Lucky Seven

Dear Charlie,

Six was a tough year, let’s just say it. I won’t say it was terrible because it absolutely was not.

However, you were dealt a pretty raw deal this past year. Less than a month after turning 6, you found out I had breast cancer. Of all three kids, you took it the hardest, but we didn’t know that for quite a while because you kept it all inside.

Eddie asked questions and admitted when things were scary. Alice didn’t understand much beyond the doctors had to cut me and take out something bad and that the medicine made me tired and bald.

You quietly took all of it in and let it bubble under the surface.

Life just got hard, bud. Big feelings with no where to put them and no language to get them out lead to some pretty hard times. We thought starting school would help, but it got worse.

We made choices and sought answers and we are still in the middle of all that. And you have been a trooper. You have done the work that many adults won’t do. We are so very proud of you.

We have learned a LOT about you this year. Some things we already knew, but they grew and developed: you are whip smart, a math whiz, quick-witted, very literal, and extremely logical.

You have strong expectations of what is right and wrong along with when and how things should be done. And if someone does not meet these expectations, well, woe to them. Woe. To. Them.

You can problem solve and build things with various materials like no one else your age. In fact, when you are amped up and melting down, math problems or building things can calm you.

I will be the first to admit that I absolutely do not understand how your mind works. You are different than I am in almost every way possible. But that doesn’t mean I’m not fascinated and amused by you and your creativity!

School is hard this year, but not because you can’t do it. There are just things you do not want to do. Because you don’t really like to talk about it, we are not completely sure what triggers your dislikes so strongly, but we are all working on it.

The tooth fairy has visited often this year. You have been missing a front tooth for like ever now. And it only adds to your sweet charm. A sweet charm you seem to know you possess. One that wiggles you into the hearts of everyone that meets you.

You LOVE to laugh. Despite the roughness of the day, in the end, you just want to laugh at silly things. And no one can make you laugh that deep, chuckle laugh of yours harder than Eddie. You and Eddie have a deep connection. He absolutely do not understand you, but he loves you deeply. He sticks up for you and wants to help you as best as he can. Sometimes you let him. When he tickles you, you pee your pants every time. But neither of you care because you’re laughing so much!
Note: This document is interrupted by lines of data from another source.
Lemma items_ordinary items : Forall item_ok items -> forallb ordinary (print_items items) = true.
Proof.
  induction 1 as [|[b n] items [_ Hn] _ IH]; [done|]. change (print_items ((b, n) :: items)) with (print_item (b, n) ++ print_items items).
  rewrite forallb_app, IH, andb_true_r. cbn [print_item forallb fst snd]. rewrite plain_ordinary by done. by destruct b.
Qed.

Lemma compound_ordinary w k head items : compound_text w k head items -> forallb ordinary w = true.
Proof.
  intros [-> Hh Hi _ _ _ _]. rewrite forallb_app, items_ordinary by done. rewrite andb_true_r.
  destruct Hh as [[_ [->| ->]]|[_ H]]; [done|done|by apply plain_ordinary].
Qed.

Lemma combinators_ordinary s : forallb combinator_char s = true -> forallb ordinary s = true.
Proof. apply forallb_impl. intros c. by_ascii c. Qed.

Lemma spaces_ordinary s : forallb is_space s = true -> forallb ordinary s = true.
Proof. apply forallb_impl. intros c. by_ascii c. Qed.

Lemma ordinary_no_quote s : forallb ordinary s = true -> none quote_char s = true.
Proof. apply forallb_impl. intros c. unfold ordinary. by destruct (quote_char c). Qed.

Section PlainSelectors.
Variable parse_nested : parser (list ComplexSelector).

Lemma separated_app a b : separated b -> b <> [] -> separated (a ++ b).
Proof. intros [->|(p & c & -> & Hc)] Hn; [done|]. right. exists (a ++ p), c. by rewrite app_assoc. Qed.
Your sister on the other hand, drives you nuts. I try not to laugh, but she is also so very different than you are. For one, she talks nonstop. For another she wants to play with you and you absolutely do not want her to touch anything that is yours or that you are playing with because she will do it wrong. You have zero patience for her being littler than you. But the minute someone is being mean to her? Look out! Bird rage!
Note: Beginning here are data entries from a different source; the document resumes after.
(** A declaration of the [style] attribute loses to no rule of equal importance, whatever the
    specificity of its selector: 2^20 is more than a selector that can match has room for. *)
Theorem inline_outranks d root rules limited node text name c ci : all_rules d root = Ret (rules, limited) ->
  attribute d node (lit "style") = Some text -> (name, ci) ∈ inline_candidates text (inline_start rules) ->
  wins (declares d rules node) name c -> d_important c = d_important ci -> (name, c) ∈ inline_candidates text (inline_start rules).
Proof.
  intros Hr Ht Hci [[(ref & Hin & Hm & Hc)|(t & Ht' & Hc)] Hw] Hi; [|congruence]. exfalso.
  pose proof (all_rules_ok d root) as Hok. rewrite Hr in Hok. cbn in Hok. apply list_elem_of_lookup in Hin as [i Hin].
  destruct (Hok i ref Hin) as [_ Hlen _ Hsp Ho].
  apply candidates_from_order in Hc as (j & dcl & _ & _ & _ & _ & Hor & Hid & _ & _ & _); [|lia].
  pose proof (inline_from_order _ _ _ _ _ Hci) as (Ho' & Hid' & _).
  assert (d_id c <= max_selector_bytes)%N as Hle.
  { rewrite Hid, Hsp. pose proof (specificity_ids (length (selector (ref_rule ref))) (selector (ref_rule ref)) None false no_specificity) as H.
    apply matches_length in Hm. unfold compute_specificity. cbn [Css.ids no_specificity] in H. lia. }
  assert (beats c ci = true) as Hb by (apply Hw; right; exact (ex_intro _ text (conj Ht Hci))). unfold beats in Hb. rewrite Hi, eqb_reflx in Hb. cbn [negb] in Hb.
  rewrite Ho' in Hb. change inline_specificity with 1048576%N in Hid'. change max_selector_bytes with 65536%N in Hle.
  destruct (N.eqb_spec (d_origin c) Author) as [E|E]; cbn [negb] in Hb; [|apply N.ltb_lt in Hb; rewrite Hor in Hb; lia].
  destruct (N.eqb_spec (d_id c) (d_id ci)) as [E'|E']; cbn [negb] in Hb; [lia|]. apply N.ltb_lt in Hb. lia.
Qed.

(** ** Witnesses and examples *)

Definition styled_tree : Node :=
  mkNode Document [] [] []
    [ elem "style" [] [ mkNode Text [] [] (lit "p{color:red} #x{color:blue;width:2px!important} i.k{color:green}") [] ];
      elem "p" [ {| attr_name := lit "id"; attr_value := lit "x" |};
                 {| attr_name := lit "style"; attr_value := lit "width: 1px; color : black" |} ] [ elem "i" [] [] ] ].

Definition styled : dom := load_document styled_tree.

(** The last order in which the buckets could be visited. *)
Definition backwards : list (BucketKey * list RuleRef) -> list (BucketKey * list RuleRef) := fun l => reverse l.

(** The declared values of a property for every element. *)
Definition values (name : string) (r : result (list (nat * option nat) * list DeclaredMap * bool)) : list (nat * option bytes) :=
  match r with
  | Ret (elements, l, _) => zip_with (fun e (m : DeclaredMap) => (e.1, d_value <$> m !! lit name)) elements l
  | Throw _ => []
  end.

(** An important declaration of a rule beats the [style] attribute, other declarations do not. *)
Example styled_values : values "width" (resolve_declared styled backwards 0) = [(1, None); (3, Some (lit "2px")); (4, None)] /\
  values "color" (resolve_declared styled backwards 0) = [(1, None); (3, Some (lit "black")); (4, None)] /\
  values "display" (resolve_declared styled (fun l => l) 0) = [(1, Some (lit "none")); (3, Some (lit "block")); (4, None)].
Proof. vm_compute. auto. Qed.

(** The user agent's sheet has 152 rules. *)
Example user_agent_rules : match parse_stylesheet user_agent_stylesheet with Ret l => length l = 152 | Throw _ => False end.
Proof. vm_compute. reflexivity. Qed.

Example bucket_examples : (bucket_of (lit "ul > LI.a#b"), bucket_of (lit "#main *"), bucket_of (lit "a:hover")) =
  ({| key_id := []; key_cls := lit "a"; key_tag := lit "li" |}, no_key, no_key).
Proof. reflexivity. Qed.

Lemma styled_wf : dom_wf styled.
Proof. apply load_document_wf. Qed.

Lemma styled_root : is_Some (nodes styled !! 0) /\ is_element styled 0 = false /\ parent_of styled 0 = None.
Proof. split; [by vm_compute; eauto|by vm_compute]. Qed.

Lemma backwards_perm l : backwards l ≡ₚ l.
Proof. apply reverse_Permutation. Qed.

Lemma cascade_sound_witness : values "width" (resolve_declared styled backwards 0) = [(1, None); (3, Some (lit "2px")); (4, None)] /\
  outcome (eq ResourceLimit)
    (fun '(elements, declared, _) => elements.*1 = List.filter (is_element styled) (doc_order styled 0) /\ Forall (entry_ok styled elements) elements /\
       exists rules limited, all_rules styled 0 = Ret (rules, limited) /\
         Forall2 (fun e m => forall name c, m !! name = Some c <-> wins (declares styled rules e.1) name c) elements declared)
    (resolve_declared styled backwards 0).
Proof.
  split; [apply styled_values|].
  apply cascade_sound; [exact styled_wf|exact (proj1 styled_root)|exact (proj1 (proj2 styled_root))|exact (proj2 (proj2 styled_root))|exact backwards_perm].
Defined.

Lemma cascade_order_independent_witness : resolve_declared styled backwards 0 = resolve_declared styled (fun l => l) 0.
Proof.
  apply cascade_order_independent; [exact styled_wf|exact (proj1 styled_root)|exact (proj1 (proj2 styled_root))|exact (proj2 (proj2 styled_root))|
    exact backwards_perm|reflexivity].
Defined.

Lemma styled_rules : match all_rules styled 0 with Ret _ => true | Throw _ => false end = true.
Proof. vm_compute. reflexivity. Qed.

Lemma styled_inline k : inline_candidates (lit "width: 1px; color : black") k =
  [(lit "width", inline_candidate {| property := lit "width"; value := lit "1px"; important := false |} k);
   (lit "color", inline_candidate {| property := lit "color"; value := lit "black"; important := false |} (k + 1))].
Proof. reflexivity. Qed.

Lemma inline_outranks_witness : match all_rules styled 0 with
  | Ret (rules, _) => forall c, wins (declares styled rules 3) (lit "color") c -> d_important c = false ->
      (lit "color", c) ∈ inline_candidates (lit "width: 1px; color : black") (inline_start rules)
  | Throw _ => False
  end.
Proof.
  pose proof styled_rules as Hr. destruct (all_rules styled 0) as [[rules limited]|e] eqn:E; [|discriminate Hr]. intros c Hc Hi.
  apply (inline_outranks styled 0 rules limited 3 _ _ c (inline_candidate {| property := lit "color"; value := lit "black"; important := false |} (inline_start rules + 1)) E);
    [vm_compute; reflexivity|rewrite styled_inline; apply list_elem_of_further, list_elem_of_here|exact Hc|exact Hi].
Defined.

(** ** The budget of the matches *)

Definition sheet_size (s : BucketedSheet) : nat := length (unkeyed s) + length (keyed s).

Lemma add_keyed_length key ref l : length l <= length (add_keyed key ref l).
Proof. induction l as [|[k refs] l IH]; cbn [add_keyed]; [cbn; lia|]. destruct (decide _); cbn; lia. Qed.

Lemma bucket_size_app a b : sheet_size (bucket a) <= sheet_size (bucket (a ++ b)).
Proof.
  unfold bucket. rewrite foldl_app. set (start := foldl _ _ a). generalize start as s.
  induction b as [|ref b IH]; intros s; [done|]. cbn [foldl]. etransitivity; [|apply IH]. unfold sheet_size.
  destruct (is_no_key _); cbn [unkeyed keyed]; [rewrite length_app; cbn; lia|].
  pose proof (add_keyed_length (bucket_of (selector (ref_rule ref))) ref (keyed s)). lia.
Qed.

Definition user_agent_size : nat := match parse_stylesheet user_agent_stylesheet with Ret ua => sheet_size (bucket (append ua UserAgent [])) | Throw _ => 0 end.

Lemma user_agent_size_eq : user_agent_size = 94.
Proof. vm_compute. reflexivity. Qed.

Lemma all_rules_size d root rules limited : all_rules d root = Ret (rules, limited) -> 94 <= sheet_size (bucket rules).
Proof.
  unfold all_rules. intros (ua & Hua & H)%bind_Ret. destruct (collect_style_text d root) as [text lim]. apply bind_Ret in H as (author & _ & H).
  injection H as <- _. rewrite <- user_agent_size_eq. unfold user_agent_size. rewrite Hua. apply bucket_size_app.
Qed.

Lemma cost_size d node sheets : (N.of_nat (sheet_size sheets) <= cost d node sheets)%N.
Proof.
  unfold sheet_size, cost. assert (N.of_nat (length (keyed sheets)) <= sumN (bucket_cost d node) (keyed sheets))%N; [|lia].
  induction (keyed sheets) as [|b l IH]; [done|]. change (sumN ?f (b :: l)) with (f b + sumN f l)%N. unfold bucket_cost at 1. cbn [length]. lia.
Qed.

Lemma declared_all_budget d rule_count sheets elements : dom_wf d -> Forall (fun e => is_Some (nodes d !! e.1) /\ is_element d e.1 = true) elements ->
  forall budget inline_bytes l, declared_all d rule_count sheets elements budget inline_bytes = Ret l ->
  (N.of_nat (length elements) * N.of_nat (sheet_size sheets) <= budget)%N.
Proof.
  intros Hwf. induction 1 as [|[node parent] elements [Hn _] _ IH]; intros budget ib l; [cbn [length]; lia|]. cbn [declared_all fst length] in *.
  rewrite declared_for_eq by done. destruct (N.ltb_spec budget (cost d node sheets)) as [H|H]; [by rewrite orb_true_r|].
  destruct (_ || _ || _); [done|]. cbn [mbind result_bind]. intros (rest & Hrest & _)%bind_Ret. apply IH in Hrest.
  pose proof (cost_size d node sheets). lia.
Qed.

(** C29: a document with more than 21276 elements is always refused: every element costs a match for
    each of the 94 buckets and unkeyed rules of the user agent's own sheet, and 2000000 matches
    are allowed, so that the limit of 40000 elements is never met. *)
Theorem element_budget d root visit elements l limited : dom_wf d -> is_Some (nodes d !! root) -> is_element d root = false ->
  parent_of d root = None -> (forall k, visit k ≡ₚ k) -> resolve_declared d visit root = Ret (elements, l, limited) ->
  (N.of_nat (length elements) <= 21276)%N.
Proof.
  intros Hwf Hr He Hp Hv H. unfold resolve_declared in H. apply bind_Ret in H as (els & Hg & H). apply bind_Ret in H as ([rules lim] & Hrules & H).
  apply bind_Ret in H as (l' & Hl & H). injection H as -> -> ->. pose proof (gather_elements_spec d Hwf root Hr He Hp) as Hs. rewrite Hg in Hs.
  destruct Hs as (Hs & _). apply declared_all_budget in Hl; [|done|by apply (elements_stored d Hwf root)].
  assert (sheet_size {| unkeyed := unkeyed (bucket rules); keyed := visit (keyed (bucket rules)) |} = sheet_size (bucket rules)) as E
    by (unfold sheet_size; cbn; by rewrite (Permutation_length (Hv _))).
  rewrite E in Hl. apply all_rules_size in Hrules. unfold max_matches in Hl. nia.
Qed.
You love things that are soft. I mean, who doesn’t?! But you particularly love stuffed animals and soft blankets and your soft weighted blanket. You love to feel warm and secure. Again, who doesn’t, right? But you love these things more than a typical kid does. You like to be close. You like to cuddle. This has been true since you were a tiny infant you preferred the swaddle or the moby wrap.

You are my sunshine, Charlie Bird. This year, when I told you the story of your birth, you especially like the part when the anesthesiologist played Pearl Jam’s “Given to Fly” while they started cutting to get you out. You thought that was so funny that they played a song about flying and then we called you Charlie Bird.

We are still working to figure you out–to find out how you tick and how we can be the best parents for you. Just because you are different than your siblings, doesn’t mean you are even a little bit less. Not one bit.

You are something special, and I have a feeling that SEVEN is going to be a very good year for you–and us!

Let’s do this together, sweet boy.

I love you more than all the wishes in the universe,

Mom Mom

Magnificently Seven

Dear Eddie,

Lately I have been looking at you in amazement. At some point in this school year you grew so tall, your feet so big, and your intellect so expansive.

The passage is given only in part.